Cerebellum plays an important role in several key functions including control of movement, balance, cognition, reward, and affect. Imaging studies indicate that distinct cerebellar regions contribute to these different functions. Molecular studies examining regional cerebellar differences are lagging as they are mostly done on whole cerebellar extracts thereby masking any distinctions across specific cerebellar regions. Here we describe a technique to reproducibly and quickly dissect four different cerebellar regions: the deep cerebellar nuclei (DCN), anterior and posterior vermal cerebellar cortex, and the cerebellar cortex of the hemispheres. Dissecting out these distinct regions allows for the exploration of molecular mechanisms that may underlie their unique contributions to balance, movement, affect and cognition. This technique may also be used to explore differences in pathological susceptibility of these specific regions across various mouse disease models.
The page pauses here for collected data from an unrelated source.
Definition thenable_for (p : pptr) (e : JSJobEntry) : Prop :=
  job_func e = js_promise_resolve_thenable_job /\ head (job_argv e) = Some (VPromise p).

#[export] Instance JSJobFunc_eq_dec : EqDecision JSJobFunc.
Proof. solve_decision. Defined.

#[export] Instance thenable_for_dec p e : Decision (thenable_for p e).
Proof. unfold thenable_for. apply _. Defined.

Definition open_jobs (l : list JSJobEntry) (p : pptr) : nat := length (filter (thenable_for p) l).

Definition settled_at (m : gmap pptr JSPromiseData) (p : pptr) : nat := match m !! p with Some s => if settled s then 1%nat else 0%nat | None => 0%nat end.

Definition claims rt (p : pptr) : nat := (open_pairs (functions rt) p + open_jobs (job_list rt) p + settled_at (promises rt) p)%nat.

Definition unit_if (b : bool) : nat := if b then 1%nat else 0%nat.

Lemma open_pairs_insert fs sr f p : fs !! sr = None -> open_pairs (<[sr := f]> fs) p = (open_pairs fs p + unit_if (bool_decide (open_pair p f)))%nat.
Proof.
  intros Hn. unfold open_pairs. rewrite map_filter_insert. cbn. case_decide as Hd.
  - rewrite bool_decide_eq_true_2 by exact Hd. rewrite map_size_insert_None; [cbn; lia|]. apply map_lookup_filter_None. left. exact Hn.
  - rewrite bool_decide_eq_false_2 by exact Hd. rewrite map_filter_delete, delete_id; [cbn; lia|]. apply map_lookup_filter_None. left. exact Hn.
Qed.

Lemma open_pairs_delete fs sr f p : fs !! sr = Some f -> open_pairs fs p = (open_pairs (delete sr fs) p + unit_if (bool_decide (open_pair p f)))%nat.
Proof. intros H. rewrite <- (insert_delete_id fs sr f H) at 1. apply open_pairs_insert, lookup_delete_eq. Qed.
The cerebellum contains over half of the neurons in the brain and has historically been referred to as a motor control and balance center in the brain1. More recently, studies have demonstrated that the cerebellum plays a key role in various other functions including cognition, reward processing, and affect2,3,4,5.
The cerebellum has well-described anatomy: the cortex region is composed of granule, Purkinje, and molecular layers. Granule cells form the granule cell layer and send input via parallel fibers to the Purkinje cell dendrites of the molecular layer which also receive input from climbing fibers that originated in the inferior olive. Purkinje cells send inhibitory projections to cells in the deep cerebellar nuclei (DCN), which serves as the main output from the cerebellum. The output of this cerebellar circuit is further modulated by the activity of the inhibitory interneurons in the cerebellar cortex, including Golgi, stellate, and basket cells4. This cerebellar functional unit is distributed throughout all the lobules of the cerebellar cortex. Despite this relatively uniform circuitry across the cerebellum, evidence from human neuroimaging literature and patient studies indicates functional heterogeneity of the cerebellum6,7.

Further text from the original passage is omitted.